If limiting free speech to ensure respect is in fact Johns Hopkins’ goal, then rather than advertising the university as a “forum for the free expression for ideas,” we respectfully request that Johns Hopkins repudiate its previous promises of free expression and rewrite its promotional materials to reflect the fact that students and faculty do not have the right to unfettered free speech at the university. If Johns Hopkins does not guarantee its students free speech, the university must inform parents, students, donors, and alumni of this policy, as those individuals almost certainly believe that students and faculty at Johns Hopkins enjoy at least the same rights as they would at any community college.
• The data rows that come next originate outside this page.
(* ===== verification/Endian.v ===== *)
(** * Integers as bytes

    Reading and writing integers of 8 to 64 bits in little-endian order
    (src/src/lib/core/CHIPEncoding.h). A pointer that is read from and moved on is
    the list of the bytes from it to the end of its object. *)

From S2P Require Import Prelude.

(** The [n] low bytes of [z], least significant first. *)
Fixpoint le_encode (n : nat) (z : Z) : list Z :=
  match n with
  | O => []
  | S n => u8 z :: le_encode n (z / 2 ^ 8)
  end.

Fixpoint le_decode (l : list Z) : Z :=
  match l with
  | [] => 0
  | b :: l => b + 2 ^ 8 * le_decode l
  end.

Definition Write8 (v : Z) : list Z := le_encode 1 v.
Definition Write16 (v : Z) : list Z := le_encode 2 v.
Definition Write32 (v : Z) : list Z := le_encode 4 v.
Definition Write64 (v : Z) : list Z := le_encode 8 v.

Definition read_le (n : nat) (p : list Z) : Z * list Z := (le_decode (take n p), drop n p).
Definition Read8 (p : list Z) : Z * list Z := read_le 1 p.
Definition Read16 (p : list Z) : Z * list Z := read_le 2 p.
Definition Read32 (p : list Z) : Z * list Z := read_le 4 p.
Definition Read64 (p : list Z) : Z * list Z := read_le 8 p.

(** ** Laws *)

Lemma le_encode_length n z : length (le_encode n z) = n.
Proof. revert z. induction n as [|n IH]; intros z; cbn; [done|by rewrite IH]. Qed.

Lemma le_encode_bytes n z : is_bytes (le_encode n z).
Proof.
  revert z. induction n as [|n IH]; intros z; cbn; constructor; [apply u8_range|apply IH].
Qed.

Lemma le_decode_encode n z : le_decode (le_encode n z) = z mod 2 ^ (8 * Z.of_nat n).
Proof.
  revert z. induction n as [|n IH]; intros z; cbn [le_encode le_decode].
  { by rewrite Z.mod_1_r. }
  rewrite IH. replace (8 * Z.of_nat (S n)) with (8 + 8 * Z.of_nat n) by lia.
  rewrite Z.pow_add_r by lia. rewrite Z.rem_mul_r by lia. unfold u8. lia.
Qed.

Lemma le_decode_range l : is_bytes l → 0 <= le_decode l < 2 ^ (8 * Z.of_nat (length l)).
Proof.
  induction 1 as [|b l Hb Hl IH]; cbn [le_decode length]; [lia|].
  replace (8 * Z.of_nat (S (length l))) with (8 + 8 * Z.of_nat (length l)) by lia.
  rewrite Z.pow_add_r by lia. unfold in_u8 in Hb. nia.
Qed.

Lemma read_le_encode n z rest :
  read_le n (le_encode n z ++ rest) = (z mod 2 ^ (8 * Z.of_nat n), rest).
Proof.
  unfold read_le. rewrite take_app_length' by (by rewrite le_encode_length).
  rewrite drop_app_length' by (by rewrite le_encode_length). by rewrite le_decode_encode.
Qed.

Lemma le_encode_mod n z : le_encode n (z mod 2 ^ (8 * Z.of_nat n)) = le_encode n z.
Proof.
  revert z. induction n as [|n IH]; intros z; cbn [le_encode]; [done|].
  replace (8 * Z.of_nat (S n)) with (8 + 8 * Z.of_nat n) by lia.
  rewrite Z.pow_add_r by lia. rewrite Z.rem_mul_r by lia.
  assert (0 < 2 ^ (8 * Z.of_nat n)) by lia.
  f_equal.
  - unfold u8. rewrite Z.mul_comm, Z.mod_add by lia. by rewrite Z.mod_mod.
  - rewrite <- (IH (z / 2 ^ 8)). f_equal.
    rewrite Z.mul_comm, Z.div_add by lia. rewrite (Z.div_small (z mod 2 ^ 8)); [lia|].
    apply Z.mod_pos_bound. lia.
Qed.

Lemma le_encode_decode l : is_bytes l → le_encode (length l) (le_decode l) = l.
Proof.
  induction 1 as [|b l Hb Hl IH]; [done|]. cbn [length le_decode le_encode]. f_equal.
  - unfold u8. rewrite Z.mul_comm, Z.mod_add by lia. apply Z.mod_small. solve_width.
  - rewrite Z.mul_comm, Z.div_add, Z.div_small by solve_width. exact IH.
Qed.

Lemma Read8_Write8 z rest : Read8 (Write8 z ++ rest) = (u8 z, rest).
Proof. apply (read_le_encode 1). Qed.
Lemma Read16_Write16 z rest : Read16 (Write16 z ++ rest) = (u16 z, rest).
Proof. apply (read_le_encode 2). Qed.
Lemma Read32_Write32 z rest : Read32 (Write32 z ++ rest) = (u32 z, rest).
Proof. apply (read_le_encode 4). Qed.
Lemma Read64_Write64 z rest : Read64 (Write64 z ++ rest) = (u64 z, rest).
Proof. apply (read_le_encode 8). Qed.

Create Rewrite HintDb endian.
#[export] Hint Rewrite Read8_Write8 Read16_Write16 Read32_Write32 Read64_Write64 : endian.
Obviously, many prospective parents and students might be reluctant to commit to an institution where one’s entire academic career can be jeopardized by making a joke, and they have a right to know about this risk.

Private colleges have the right to define their identities, but they do not have the right to promise rights to students and then break those promises when they become inconvenient. Making essential promises that you do not intend to fulfill in order to induce someone to spend money on a product or service is fraud, and even private colleges do not have the right to defraud. If Johns Hopkins wishes to drastically narrow the freedoms it offers students to those far smaller than what public college students enjoy, it simply must inform its current, former, and future customers and donors that Hopkins does not permit speech that would be clearly protected under the First Amendment.
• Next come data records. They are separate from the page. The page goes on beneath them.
(* ===== verification/TlvWriter.v ===== *)
(** * TLV: the writer

    [chip::TLV::TLVWriter] (src/src/lib/core/TLVWriter.cpp) over a contiguous buffer,
    that is with [mBackingStore] null. The pointers [mBufStart] and [mWritePoint] are
    represented by the bytes between them, [wOut]. *)

From S2P Require Import Prelude.
From S2P Require Import ChipError.
From S2P Require Import Endian.
From S2P Require Import TlvTypes.

Record TLVWriter := mkWriter {
  wImplicitProfileId : Z;
  wOut : list Z;
  wRemainingLen : Z;
  wLenWritten : Z;
  wMaxLen : Z;
  wReservedSize : Z;
  wContainerType : Z;
  wInitializationCookie : Z;
  wContainerOpen : bool;
  wCloseContainerReserved : bool
}.

#[export] Instance TLVWriter_eq_dec : EqDecision TLVWriter.
Proof. solve_decision. Defined.

(** One field replaced. *)
Definition wset_profile v w := mkWriter v (wOut w) (wRemainingLen w) (wLenWritten w) (wMaxLen w) (wReservedSize w) (wContainerType w) (wInitializationCookie w) (wContainerOpen w) (wCloseContainerReserved w).
Definition wset_maxLen v w := mkWriter (wImplicitProfileId w) (wOut w) (wRemainingLen w) (wLenWritten w) v (wReservedSize w) (wContainerType w) (wInitializationCookie w) (wContainerOpen w) (wCloseContainerReserved w).
Definition wset_containerType v w := mkWriter (wImplicitProfileId w) (wOut w) (wRemainingLen w) (wLenWritten w) (wMaxLen w) (wReservedSize w) v (wInitializationCookie w) (wContainerOpen w) (wCloseContainerReserved w).
Definition wset_containerOpen v w := mkWriter (wImplicitProfileId w) (wOut w) (wRemainingLen w) (wLenWritten w) (wMaxLen w) (wReservedSize w) (wContainerType w) (wInitializationCookie w) v (wCloseContainerReserved w).
Definition wset_closeReserved v w := mkWriter (wImplicitProfileId w) (wOut w) (wRemainingLen w) (wLenWritten w) (wMaxLen w) (wReservedSize w) (wContainerType w) (wInitializationCookie w) (wContainerOpen w) v.
Definition wset_reserve rs rl w := mkWriter (wImplicitProfileId w) (wOut w) rl (wLenWritten w) (wMaxLen w) rs (wContainerType w) (wInitializationCookie w) (wContainerOpen w) (wCloseContainerReserved w).

(** ** Operations and their sequence

    An operation gives an error code and the writer after it; [ReturnErrorOnFailure]
    stops a sequence at the first code that is not [CHIP_NO_ERROR]. *)

Definition wop := TLVWriter → chip_error * TLVWriter.

Definition wret (e : chip_error) : wop := λ w, (e, w).

Definition wseq (o : wop) (k : wop) : wop := λ w,
  match o w with
  | (CHIP_NO_ERROR, w) => k w
  | r => r
  end.
Declare Scope tlv_scope.
Delimit Scope tlv_scope with tlv.
Notation "o ;;; k" := (wseq o k) (at level 100, right associativity) : tlv_scope.
#[local] Open Scope tlv_scope.

Definition kExpectedInitializationCookie : Z := 0x52B1.
Definition kEndOfContainerMarkerSize : Z := 1.

Definition IsInitialized (w : TLVWriter) : bool :=
  wInitializationCookie w =? kExpectedInitializationCookie.

(** [VerifyOrReturnError(cond, e)] in front of [k]. *)
Definition wverify (cond : TLVWriter → bool) (e : chip_error) (k : wop) : wop := λ w,
  if cond w then k w else (e, w).

(** [TLVWriter::TLVWriter]. *)
Definition TLVWriter_new : TLVWriter :=
  mkWriter kProfileIdNotSpecified [] 0 0 0 0 kTLVType_NotSpecified 0 false true.

(** [Init(buf, maxLen)]; the buffer has room for [maxLen] bytes. *)
Definition TLVWriter_Init (maxLen : Z) : TLVWriter :=
  let actualMaxLen := if UINT32_MAX <? maxLen then UINT32_MAX else u32 maxLen in
  mkWriter kProfileIdNotSpecified [] actualMaxLen 0 actualMaxLen 0 kTLVType_NotSpecified
    kExpectedInitializationCookie false true.

Definition TLVWriter_Finalize : wop :=
  wverify IsInitialized CHIP_ERROR_INCORRECT_STATE (λ w,
  if wContainerOpen w then (CHIP_ERROR_TLV_CONTAINER_OPEN, w) else (CHIP_NO_ERROR, w)).

Definition TLVWriter_ReserveBuffer (aBufferSize : Z) : wop :=
  wverify IsInitialized CHIP_ERROR_INCORRECT_STATE
  (wverify (λ w, aBufferSize <=? wRemainingLen w) CHIP_ERROR_NO_MEMORY (λ w,
   (CHIP_NO_ERROR,
    wset_reserve (u32 (wReservedSize w + aBufferSize)) (u32 (wRemainingLen w - aBufferSize)) w))).

Definition TLVWriter_UnreserveBuffer (aBufferSize : Z) : wop :=
  wverify IsInitialized CHIP_ERROR_INCORRECT_STATE
  (wverify (λ w, aBufferSize <=? wReservedSize w) CHIP_ERROR_NO_MEMORY (λ w,
   (CHIP_NO_ERROR,
    wset_reserve (u32 (wReservedSize w - aBufferSize)) (u32 (wRemainingLen w + aBufferSize)) w))).

(** ** Writing bytes *)

(** [memmove] of [data] to the write point and the updates after it. *)
Definition wappend (data : list Z) (w : TLVWriter) : TLVWriter :=
  let n := Z.of_nat (length data) in
  mkWriter (wImplicitProfileId w) (wOut w ++ data) (u32 (wRemainingLen w - n)) (u32 (wLenWritten w + n))
    (wMaxLen w) (wReservedSize w) (wContainerType w) (wInitializationCookie w) (wContainerOpen w)
    (wCloseContainerReserved w).

(** The loop of [WriteData]: without a backing store it ends after one round when the
    data fits, and after two otherwise. *)
Fixpoint write_loop (fuel : nat) (p : list Z) (w : TLVWriter) : chip_error * TLVWriter :=
  match fuel, p with
  | _, [] => (CHIP_NO_ERROR, w)
  | O, _ => (CHIP_ERROR_INTERNAL, w)
  | S fuel, _ =>
      if wRemainingLen w =? 0 then (CHIP_ERROR_NO_MEMORY, w)
      else
        let len := Z.of_nat (length p) in
        let writeLen := if wRemainingLen w <? len then wRemainingLen w else len in
        write_loop fuel (drop (Z.to_nat writeLen) p) (wappend (take (Z.to_nat writeLen) p) w)
  end.

(** [WriteData(p, len)] for [len] bytes [p]; the sum in the check is one of 32 bits. *)
Definition TLVWriter_WriteData (p : list Z) : wop :=
  wverify IsInitialized CHIP_ERROR_INCORRECT_STATE
  (wverify (λ w, u32 (wLenWritten w + Z.of_nat (length p)) <=? wMaxLen w) CHIP_ERROR_BUFFER_TOO_SMALL
   (write_loop 2 p)).

(** ** Element heads *)

Definition is_type (t : Z) (ts : list Z) : bool := existsb (Z.eqb t) ts.

(** The control byte and the tag that [WriteElementHead] stages, or none when the tag
    is not allowed in the container. *)
Definition stage_tag (containerType implicitProfile elemType tag : Z) : option (list Z) :=
  let tagNum := TagNumFromTag tag in
  let control c := Write8 (Z.lor c (u8 elemType)) in
  if IsSpecialTag tag then
    if tagNum <=? kContextTagMaxNum then
      if is_type containerType [kTLVType_Structure; kTLVType_List]
      then Some (control TLVTagControl.ContextSpecific ++ Write8 (u8 tagNum))
      else None
    else
      if (elemType =? TLVElementType.EndOfContainer)
         || is_type containerType [kTLVType_NotSpecified; kTLVType_Array; kTLVType_List]
      then Some (control TLVTagControl.Anonymous)
      else None
  else
    let profileId := ProfileIdFromTag tag in
    if negb (is_type containerType [kTLVType_NotSpecified; kTLVType_Structure; kTLVType_List]) then None
    else if profileId =? kCommonProfileId then
      if tagNum <? 65536
      then Some (control TLVTagControl.CommonProfile_2Bytes ++ Write16 (u16 tagNum))
      else Some (control TLVTagControl.CommonProfile_4Bytes ++ Write32 tagNum)
    else if profileId =? implicitProfile then
      if tagNum <? 65536
      then Some (control TLVTagControl.ImplicitProfile_2Bytes ++ Write16 (u16 tagNum))
      else Some (control TLVTagControl.ImplicitProfile_4Bytes ++ Write32 tagNum)
    else
      let vendorId := u16 (Z.shiftr profileId 16) in
      let profileNum := u16 profileId in
      if tagNum <? 65536
      then Some (control TLVTagControl.FullyQualified_6Bytes
                 ++ Write16 vendorId ++ Write16 profileNum ++ Write16 (u16 tagNum))
      else Some (control TLVTagControl.FullyQualified_8Bytes
                 ++ Write16 vendorId ++ Write16 profileNum ++ Write32 tagNum).

(** The length or value field. *)
Definition stage_value (elemType lenOrVal : Z) : list Z :=
  let size := GetTLVFieldSize elemType in
  if size =? kTLVFieldSize_0Byte then []
  else if size =? kTLVFieldSize_1Byte then Write8 (u8 lenOrVal)
  else if size =? kTLVFieldSize_2Byte then Write16 (u16 lenOrVal)
  else if size =? kTLVFieldSize_4Byte then Write32 (u32 lenOrVal)
  else if size =? kTLVFieldSize_8Byte then Write64 lenOrVal
  else [].

Definition TLVWriter_WriteElementHead (elemType tag lenOrVal : Z) : wop :=
  wverify IsInitialized CHIP_ERROR_INCORRECT_STATE
  (wverify (λ w, negb (wContainerOpen w)) CHIP_ERROR_TLV_CONTAINER_OPEN (λ w,
   match stage_tag (wContainerType w) (wImplicitProfileId w) elemType tag with
   | None => (CHIP_ERROR_INVALID_TLV_TAG, w)
   | Some head => TLVWriter_WriteData (head ++ stage_value elemType lenOrVal) w
   end)).

(** The width of the length field of [dataLen] bytes. *)
Definition length_field (dataLen : Z) : Z :=
  if dataLen <=? UINT8_MAX then kTLVFieldSize_1Byte
  else if dataLen <=? UINT16_MAX then kTLVFieldSize_2Byte
  else kTLVFieldSize_4Byte.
Dunham also corrects an apparent factual misstatement in our letter, explaining that Director of Greek Affairs Robert Turning asked the fraternity to remove the invitation of his own accord, and not at the request of any student group. We are willing to accept this as true. However, the fact that Mr. Turning was policing the non-university website Facebook.com for offensive material—even in the absence of student complaints—causes us even greater concern than the facts as we previously understood them. We believe it is entirely inappropriate for a university official to police students’ off-campus writings in search of potential disciplinary violations. Such a practice represents an invasive return to the in loco parentis approach to college administration that college students heroically challenged and defeated decades ago. It also demonstrates a shockingly low institutional respect for the autonomy and privacy of your students. The fact that the off-campus, non-university activities of Johns Hopkins students will be monitored by university administrators is another unpleasant truth that Hopkins’ promotional materials have a responsibility to disclose.

Dunham also writes that “nothing about the University’s policies and procedures or the specific findings that were made violate anyone’s right to free speech.” This is simply not true. The expression contained in Justin Park’s two invitations falls squarely within the realm of “free speech,” by which we mean speech that would be constitutionally protected in society at large. Legally, there is no question whatsoever that Justin’s speech would be protected as free expression under the First Amendment outside the confines of Johns Hopkins University.

The right to free speech includes the right to say things that are deeply offensive to many people. As the U.S. Supreme Court has plainly stated, “[i]t is firmly settled that under our Constitution the public expression of ideas may not be prohibited merely because the ideas are themselves offensive to some of their hearers.” Street v. New York (1969). Federal courts have echoed this holding in the educational context. In striking down a harassment policy at a high school, the Third Circuit Court of Appeals held that there is “no question that the free speech clause protects a wide variety of speech that listeners may consider deeply offensive.” Saxe v. State College Area School District (2001). Similarly, in invalidating on First Amendment grounds a harassment policy at the University of Michigan, a federal district court held that the university could not “proscribe speech simply because it was found to be offensive, even gravely so, by large numbers of people.” Doe v. University of Michigan (1989).

In light of the overwhelming legal precedent, to say that punishing a student for merely posting a satirical invite does not “violate anyone’s right to free speech” is grossly inaccurate. If Johns Hopkins decides to repudiate its promises of free speech, then it need not protect free speech, but it must recognize that its actions do in fact constitute a violation of the right to free speech that would be guaranteed at a public university or in society at large.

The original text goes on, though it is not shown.